*Problem requirements:*
Word for word, repeat each entry that follows.
[[ Task inputs open ]]
(** * crypto-bot: the token qualification pipeline of [app.py]

    A shallow embedding of the functions of [app.py] that decide which
    token observations reach the [tokens] table: [passes_filters],
    [is_blacklisted], [check_rugcheck_status], [is_bundled_supply],
    [add_to_blacklist], [execute_trade] and [save_token_data].

    Python values decoded from JSON are the type [json]; a Python [float]
    is a binary64 number of the Standard Library's [spec_float]; a Python
    exception is the [Raise] branch of [result].  The mutable process state
    ([config], the file [config.json], the [tokens] table, the dashboard
    and the network) is threaded explicitly through the monad [M]. *)

From Stdlib Require Import ZArith List String Ascii Bool Lia.
From Stdlib Require Import Floats.SpecFloat.
Import ListNotations.

Set Warnings "-register-all".

Local Open Scope string_scope.
Local Open Scope Z_scope.
Local Open Scope list_scope.

(** ** Python values *)

(** What [json.load] and [response.json()] return.  A [JDict] lists the
    items of a Python [dict]; lookup takes the first item with the key
    (a [dict] has each key once).  A [JFloat] holds a binary64 number, one
    that [valid_binary 53 1024] accepts. *)
Inductive json : Type :=
| JNull
| JBool (b : bool)
| JInt (z : Z)
| JFloat (f : spec_float)
| JStr (s : string)
| JList (l : list json)
| JDict (d : list (string * json)).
[[ Task inputs closed ]]
*Solution to the problem:*
(** * crypto-bot: the token qualification pipeline of [app.py]

    A shallow embedding of the functions of [app.py] that decide which
    token observations reach the [tokens] table: [passes_filters],
    [is_blacklisted], [check_rugcheck_status], [is_bundled_supply],
    [add_to_blacklist], [execute_trade] and [save_token_data].

    Python values decoded from JSON are the type [json]; a Python [float]
    is a binary64 number of the Standard Library's [spec_float]; a Python
    exception is the [Raise] branch of [result].  The mutable process state
    ([config], the file [config.json], the [tokens] table, the dashboard
    and the network) is threaded explicitly through the monad [M]. *)

From Stdlib Require Import ZArith List String Ascii Bool Lia.
From Stdlib Require Import Floats.SpecFloat.
Import ListNotations.

Set Warnings "-register-all".

Local Open Scope string_scope.
Local Open Scope Z_scope.
Local Open Scope list_scope.

(** ** Python values *)

(** What [json.load] and [response.json()] return.  A [JDict] lists the
    items of a Python [dict]; lookup takes the first item with the key
    (a [dict] has each key once).  A [JFloat] holds a binary64 number, one
    that [valid_binary 53 1024] accepts. *)
Inductive json : Type :=
| JNull
| JBool (b : bool)
| JInt (z : Z)
| JFloat (f : spec_float)
| JStr (s : string)
| JList (l : list json)
| JDict (d : list (string * json)).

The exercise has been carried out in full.